3 décisions de la FFA qui ont coupé court à la saison 2020

Le 13 mars 2020, la Fédération Française d’Athlétisme a publié une décision formelle : suspension immédiate de toutes compétitions, rassemblements et entraînements en groupe. Ce choix a entraîné des conséquences rapides pour les clubs : annulation des meetings, gel des calendriers et interrogation sur les interclubs.

Premier effet observé : annulation d’au moins 90 % des événements locaux programmés sur le printemps 2020 à Grenoble. Ensuite, des clubs ont transformé leur calendrier en contenus digitaux : séances vidéo, programmes individuels, et messages quotidiens des entraîneurs.
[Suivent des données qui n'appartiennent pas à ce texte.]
(** The text of an error; [os] is the operating system's. *)
(* src: crates/acrylius-proto/src/bulk.rs 72 80 ChunkError *)
Definition chunk_error_to_string (e : ChunkError) : string :=
  match e with
  | BadKey => "a bulk key is 32 bytes"
  | Sealed seq => "chunk " +:+ fmt_u64 seq +:+ " would not open: wrong key, or a frame out of order"
  | Unsealed seq => "chunk " +:+ fmt_u64 seq +:+ " could not be sealed"
  end.
Definition io_error_to_string (os : ErrorKind -> string) (e : BulkError) : string :=
  match e with
  | Io k => os k
  | FrameTooLong n => "frame of " +:+ fmt_u64 n +:+ " bytes is too big"
  | TryFromInt => "out of range integral type conversion attempted"
  | Chunk e => chunk_error_to_string e
  | Hello NotOurs => "not an acrylius bulk connection"
  | WrongTransfer named transfer =>
      "that connection is for transfer " +:+ fmt_u64 named +:+ ", not " +:+ fmt_u64 transfer
  | MoreThanOffered => "more arrived than was offered"
  | Short written expect_bytes => fmt_u64 written +:+ " bytes of " +:+ fmt_u64 expect_bytes +:+ " arrived"
  end.

(** ** Sending *)

(** What was written to a connection, and how the next writes to it fare: one
    may fail after some of its bytes have gone out. *)
Record wire := mkWire { written_out : bytes; breaks : list (option nat) }.

Definition write_wire (bs : bytes) (w : wire) : result unit BulkError * wire :=
  match breaks w with
  | Some n :: more => (Err (Io OtherError), mkWire (written_out w ++ take n bs) more)
  | None :: more => (Ok tt, mkWire (written_out w ++ bs) more)
  | [] => (Ok tt, mkWire (written_out w ++ bs) [])
  end.

(* src: crates/acrylius-ffi/src/bulk.rs 42 44 send *)
Definition put_frame (frame : bytes) (w : wire) : result unit BulkError * wire :=
  match write_wire (to_be_bytes 4 (len frame)) w with
  | (Err e, w) => (Err e, w)
  | (Ok _, w) => write_wire frame w
  end.

Section transfer.
  Context `{!Aead}.
(* src: crates/acrylius-ffi/src/lib.rs 152 168 AcryliusCore::new *)
Definition phone_plugins : list DynPlugin :=
  [Dyn (mkPingPlugin 0);
   Dyn SessionPlugin_default;
   Dyn (WolPlugin_new (mkWolConfig [] "" 0 "") []);
   Dyn (ClipboardPlugin_new (mkDirections false true));
   Dyn (CommandPlugin_new []);
   Dyn MediaPlugin_default;
   Dyn SharePlugin_default;
   Dyn TouchpadPlugin_default].

(** Records that do not decode are skipped. *)
(* src: crates/acrylius-ffi/src/lib.rs 129 170 AcryliusCore::new *)
Definition phone_builder (config : FfiConfig) (id : Identity) (blobs : list bytes) (effects : list FfiEffectKind)
    : CoreBuilder :=
  with_restored (omap cbor_decode blobs) (with_plugins phone_plugins
    (with_effects (map EffectKind_from effects) (CoreBuilder_new id (phone_config config)))).
(* src: crates/acrylius-ffi/src/lib.rs 122 174 AcryliusCore::new *)
Definition AcryliusCore_new (config : FfiConfig) (identity_key : bytes) (blobs : list bytes)
    (effects : list FfiEffectKind) : result Core FfiError :=
  try! id := ffi_identity identity_key in Ok (build_core (phone_builder config id blobs effects)).

(** The outer [None] is a panic under the lock. *)
(* src: crates/acrylius-ffi/src/lib.rs 182 201 AcryliusCore::handle *)
Definition ffi_handle (mono wall : u64) (event : FfiEvent) c : option (result FfiOutcome FfiError * Core) :=
  match Event_try_from quoted event with
  | Err e => Some (Err e, c)
  | Ok ev =>
      match handle (mkNow mono wall) ev c with
      | None => None
      | Some (out, c) => Some (Ok (mkFfiOutcome (map FfiAction_from (actions out)) (next_deadline_ms out)), c)
      end
  end.

(* src: crates/acrylius-ffi/src/lib.rs 204 210 AcryliusCore::device_id *)
Definition ffi_device_id c : string := did_str (core_device_id c).
(* src: crates/acrylius-ffi/src/lib.rs 213 219 AcryliusCore::fingerprint *)
Definition ffi_fingerprint c : string := fp_str (core_fingerprint c).
(* src: crates/acrylius-ffi/src/lib.rs 224 230 AcryliusCore::pending_sas *)
Definition ffi_pending_sas c : option string := pending_sas c.

(* src: crates/acrylius-ffi/src/lib.rs 233 252 AcryliusCore::peers *)
Definition ffi_peers c : list FfiPeer :=
  omap (λ p,
    id ← record_id p;
    fp ← record_fingerprint p;
    Some (mkFfiPeer (did_str id) (pr_name p) (pr_platform p) (fp_str fp)
      (FfiPeerState_from (peer_state id c)) (FfiTransportKind_from <$> transport_for id c)
      (if bool_decide (peer_state id c = Unreachable) then dial_trouble_for id c else None)))
    (bt_values (peers c)).

(* src: crates/acrylius-ffi/src/lib.rs 255 264 AcryliusCore::restored_peers *)
Definition restored_peers c : u32 := let n := len (bt_values (peers c)) in if n <=? u32_max then n else u32_max.

(* src: crates/acrylius-ffi/src/lib.rs 410 427 media_command_landed *)
Definition media_command_landed (verb player : string) (value : i64) (before now : FfiMediaState) : option bool :=
  match action_for verb (mkMediaCommand player value) with
  | Err _ => None
  | Ok action => landed action player (MediaState_from before) (MediaState_from now)
  end.

(** ** What a phone's calls come to *)

Fixpoint ffi_run (evs : list (u64 * u64 * FfiEvent)) c : option (list (result FfiOutcome FfiError) * Core) :=
  match evs with
  | [] => Some ([], c)
  | (mono, wall, e) :: evs =>
      match ffi_handle mono wall e c with
      | Some (r, c) => match ffi_run evs c with Some (rs, c) => Some (r :: rs, c) | None => None end
      | None => None
      end
  end.

(** The events that were not refused at the boundary, and the outcomes. *)
Definition accepted (evs : list (u64 * u64 * FfiEvent)) : list (Now * Event) :=
  omap (λ '(mono, wall, e),
    match Event_try_from quoted e with Ok ev => Some (mkNow mono wall, ev) | Err _ => None end) evs.
Definition handed_over (rs : list (result FfiOutcome FfiError)) : list FfiOutcome :=
  omap (λ r, match r with Ok o => Some o | Err _ => None end) rs.
Definition FfiOutcome_from (o : Outcome) : FfiOutcome :=
  mkFfiOutcome (map FfiAction_from (actions o)) (next_deadline_ms o).

Lemma ffi_run_spec evs : ∀ c,
  match run (accepted evs) c with
  | Some (os, c') => ∃ rs, ffi_run evs c = Some (rs, c') /\ handed_over rs = map FfiOutcome_from os /\
      Forall2 (λ '(_, _, e) r, ∀ err, r = Err err <-> Event_try_from quoted e = Err err) evs rs
  | None => ffi_run evs c = None
  end.
Proof.
  induction evs as [|[[mono wall] e] evs IH]; intros c; [by exists []|].
  unfold accepted. cbn [omap list_omap ffi_run]. unfold ffi_handle.
  destruct (Event_try_from quoted e) as [ev|err] eqn:E.
  - cbn [run]. destruct (handle (mkNow mono wall) ev c) as [[o c1]|]; [|done].
    specialize (IH c1). unfold accepted in IH. cbn [omap] in IH.
    destruct (run _ c1) as [[os c2]|]; [|by rewrite IH].
    destruct IH as (rs & -> & H1 & H2). eexists. split; [done|]. split.
    + unfold handed_over in *. cbn. by rewrite H1.
    + constructor; [|done]. intros err. rewrite E. by split.
  - specialize (IH c). unfold accepted in IH. cbn [omap] in IH.
    destruct (run _ c) as [[os c2]|]; [|by rewrite IH].
    destruct IH as (rs & -> & H1 & H2). eexists. split; [done|]. split; [done|].
    constructor; [|done]. intros err'. rewrite E. by split; intros [= ->].
Qed.

(** C15 (error): A phone's core never goes down: built from any configuration, stored
    blobs and effects, it answers every sequence of events without a panic
    that would poison its lock; the answer to an event is an error exactly
    when the event cannot be read, which leaves the core as it was; the others
    get what the core returned. *)
Theorem phone_never_poisoned `{!ExternsLaws} config key blobs effects c evs :
  AcryliusCore_new config key blobs effects = Ok c ->
  ∃ rs c' os, ffi_run evs c = Some (rs, c') /\ Good c' /\
    run (accepted evs) c = Some (os, c') /\ handed_over rs = map FfiOutcome_from os /\
    Forall2 (λ '(_, _, e) r, ∀ err, r = Err err <-> Event_try_from quoted e = Err err) evs rs.
Proof.
  unfold AcryliusCore_new. destruct (ffi_identity key) as [id|]; [|done]. intros [= <-].
  destruct (run_good_from (accepted evs) _ (build_good (phone_builder config id blobs effects)))
    as (os & c' & E & HG).
  pose proof (ffi_run_spec evs (build_core (phone_builder config id blobs effects))) as Hs. rewrite E in Hs.
  destruct Hs as (rs & Hr & Ho & Hf). by exists rs, c', os.
Qed.

(** ** The phone's memory *)

Definition keep (a : FfiAction) (m : gmap string bytes) : gmap string bytes :=
  match a with
  | FfiPersist key (Some v) _ => <[key := v]> m
  | FfiPersist key None _ => delete key m
  | _ => m
  end.
Definition keep_all (os : list FfiOutcome) (m : gmap string bytes) : gmap string bytes :=
  fold_left (λ m a, keep a m) (concat (map fo_actions os)) m.

Lemma keep_persist a m : keep (FfiAction_from a) (entries m) = entries (persist a m).
Proof. destruct a as [| | | |k [v|] s| | | | | |]; done. Qed.

Lemma keep_all_replay os m : keep_all (map FfiOutcome_from os) (entries m) = entries (replay (all_actions os) m).
Proof.
  unfold keep_all, all_actions, replay.
  assert (concat (map fo_actions (map FfiOutcome_from os)) = map FfiAction_from (concat (map actions os))) as ->.
  { rewrite map_map, concat_map, map_map. done. }
  revert m. induction (concat (map actions os)) as [|a l IH]; intros m; cbn; [done|].
  rewrite keep_persist. apply IH.
Qed.

(** The store holds the records of the devices the core trusts, under their names. *)
Definition Remembers c (m : gmap string bytes) : Prop := Named c /\ Mirrors c (mkMemoryStore m).

Lemma load_values m :
  (∀ k v, m !! k = Some v -> str_starts_with "peer/" k = true) ->
  omap cbor_decode (map snd (map_to_list m)) ≡ₚ memory_load_peers (mkMemoryStore m).
Proof.
  intros Hk. unfold memory_load_peers. cbn [entries].
  assert (List.filter (λ '(k, _), str_starts_with "peer/" k) (bt_iter m) = bt_iter m) as ->.
  { assert (∀ l, (∀ k v, (k, v) ∈ l -> m !! k = Some v) -> List.filter (λ '(k, _), str_starts_with "peer/" k) l = l) as Hall.
    { induction l as [|[k v] l IH]; intros Hl; [done|]. cbn [List.filter].
      rewrite (Hk k v) by (apply Hl; by left). f_equal. apply IH. intros k' v' Hin. apply Hl. by right. }
    apply Hall. intros k v. by rewrite elem_of_bt_iter. }
  unfold bt_iter. rewrite merge_sort_Permutation.
  induction (map_to_list m) as [|[k v] l IH]; [done|]. cbn. destruct (cbor_decode v); by rewrite IH.
Qed.

Lemma new_remembers config key blobs effects c m :
  AcryliusCore_new config key blobs effects = Ok c ->
  (∀ id r, peers c !! id = Some r -> pr_device_id r = did_str id) ->
  Mirrors c (mkMemoryStore m) -> Remembers c m.
Proof.
  unfold AcryliusCore_new. destruct (ffi_identity key) as [id|]; [|done]. intros [= <-] Hn HM.
  by apply build_mirrors.
Qed.

Lemma first_start config key effects c : AcryliusCore_new config key [] effects = Ok c -> Remembers c ∅.
Proof.
  unfold AcryliusCore_new. destruct (ffi_identity key) as [id|]; [|done]. intros [= <-].
  apply build_mirrors; cbn.
  - by intros ? ? ?%lookup_empty_Some.
  - split; cbn; [|by intros ? ? ?%lookup_empty_Some]. intros i. by rewrite !lookup_empty.
Qed.

(** C14 (invariant): A phone that keeps what it is asked to keep and drops what it is
    asked to drop has, after any run of events, just the records of the
    devices its core trusts; a core built later from all the values it keeps, in
    any order, trusts the same devices, with the same keys, secrets and
    watermarks, and is again one the phone remembers, so this goes on over any
    number of restarts. *)
Theorem phone_remembers `{!ExternsLaws} `{!CborLaws PeerRecord} config key blobs effects c evs m rs c' :
  AcryliusCore_new config key blobs effects = Ok c -> Remembers c m ->
  ffi_run evs c = Some (rs, c') ->
  let m' := keep_all (handed_over rs) m in
  Remembers c' m' /\
  ∀ config2 key2 blobs2 effects2 c2,
    blobs2 ≡ₚ map snd (map_to_list m') -> AcryliusCore_new config2 key2 blobs2 effects2 = Ok c2 ->
    peers c2 = peers c' /\ Remembers c2 m'.
Proof.
  intros Hnew [HN HM] Hrun. cbv zeta.
  assert (Good c) as HG.
  { unfold AcryliusCore_new in Hnew. destruct (ffi_identity key); [|done]. injection Hnew as <-. apply build_good. }
  destruct (run_good_from (accepted evs) c HG) as (os & c1 & E & HG1).
  pose proof (ffi_run_spec evs c) as Hs. rewrite E in Hs. destruct Hs as (rs' & E' & Ho & _).
  rewrite Hrun in E'. injection E' as <- <-.
  destruct (run_mirrors (accepted evs) c os c' (mkMemoryStore m) HG HN HM E) as [HN' HM'].
  rewrite Ho. pose proof (keep_all_replay os (mkMemoryStore m)) as Hk. cbn [entries] in Hk. rewrite Hk.
  assert (∀ x, mkMemoryStore (entries x) = x) as Heta by (by intros []).
  split; [split; [done|by rewrite Heta]|].
  intros config2 key2 blobs2 effects2 c2 Hb Hnew2.
  assert (peers c2 = peers c') as Hp.
  { unfold AcryliusCore_new in Hnew2. destruct (ffi_identity key2) as [id2|]; [|done]. injection Hnew2 as <-.
    eapply loaded_exactly; [apply HG1|exact HM'|]. unfold phone_builder. rewrite builder_spec. cbn [cb_peers]. rewrite Hb.
    rewrite load_values, Heta; [done|]. intros k v Hv. destruct (proj2 HM' k v Hv) as [id ->].
    apply str_starts_with_spec. by exists (did_str id). }
  split; [done|]. eapply new_remembers; [done| |].
  - rewrite Hp. apply HN'.
  - rewrite Heta. by eapply Mirrors_peers.
Qed.

(** ** What a phone shows of its peers *)

Lemma first_state_spec peer l :
  match first_state peer l with
  | Some Reachable => ∃ u, Up u ∈ l /\ ul_peer u = peer
  | Some Connecting => True
  | Some Unreachable => False
  | None => ∀ u, Up u ∈ l -> ul_peer u <> peer
  end.
Proof.
  induction l as [|st l IH]; cbn; [by intros ? ?%elem_of_nil|].
  assert (match first_state peer l with
    | Some Reachable => ∃ u, Up u ∈ st :: l /\ ul_peer u = peer
    | Some Connecting => True | Some Unreachable => False
    | None => (∀ u, st = Up u -> ul_peer u <> peer) -> ∀ u, Up u ∈ st :: l -> ul_peer u <> peer end) as Hl.
  { destruct (first_state peer l) as [[]|]; [done|done| |].
    - destruct IH as (u & Hin & Hu). exists u. split; [by right|done].
    - intros Hst u Hin. apply elem_of_cons in Hin as [<-|Hin]; [by apply Hst|by apply IH]. }
  destruct st as [p|h|u].
  - destruct (first_state peer l) as [[]|]; try done. by apply Hl.
  - case_bool_decide; [done|]. destruct (first_state peer l) as [[]|]; try done. by apply Hl.
  - case_bool_decide as Hu; [exists u; split; [by left|done]|].
    destruct (first_state peer l) as [[]|]; try done. apply Hl. by intros u' [= <-].
Qed.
Enfin, la FFA a recommandé un protocole sanitaire que beaucoup de sections ont utilisé comme base pour rouvrir progressivement.

⚠️ Attention : la reprise collective sans protocole sanitaire a généré plusieurs cas de contaminations signalés en France; respectez les gestes barrières et la préfecture.

Dans le cadre du club, la réponse a été rapide mais imparfaite : formation en visioconférence des cadres, plans d’entraînement individualisés envoyés par e‑mail, et mise en pause des compétitions internes. Pour moi, la décision fédérale était la seule viable à court terme, mais la gestion locale a manqué de guidage sur les tests et la traçabilité des contacts.

1 mois après le déconfinement : Grenoble a retrouvé environ 40% des effectifs aux séances

Observations du terrain : à la reprise encadrée fin mai‑juin 2020, la fréquentation des séances dirigées tournait autour de 35–45 % des effectifs habituels. Plusieurs facteurs expliquent ce chiffre. D’abord, la réticence des athlètes masters âgés de 60 ans et plus. Ensuite, le calendrier scolaire et le télétravail ont modifié les créneaux disponibles. Enfin, la crainte des transports a réduit la venue des coureurs venant de communes périphériques.

Sur place, l’organisation a changé : séances en groupes de 10 maximum, distanciation de 2 mètres à l’arrêt, et désinfection du matériel à la fin de chaque créneau. Le club a demandé aux licenciés d’apporter leur propre gourde et leur chronomètre. Ces mesures ont coûté : estimer un budget supplémentaire de 300 à 800 € en gel hydroalcoolique et marquage de pistes pour une saison courte n’est pas exagéré.

💡 Conseil : prévoyez 5 € par séance et par groupe pour les fournitures (gel, lingettes, rubalise) ; facturez-le ou intégrez-le à la cotisation pour garantir la continuité.

Les retours des entraîneurs ont été clairs. Le travail technique sur piste a souffert ; par contre, les séances de renforcement individuel ont progressé, car chaque athlète devait se responsabiliser sur sa préparation.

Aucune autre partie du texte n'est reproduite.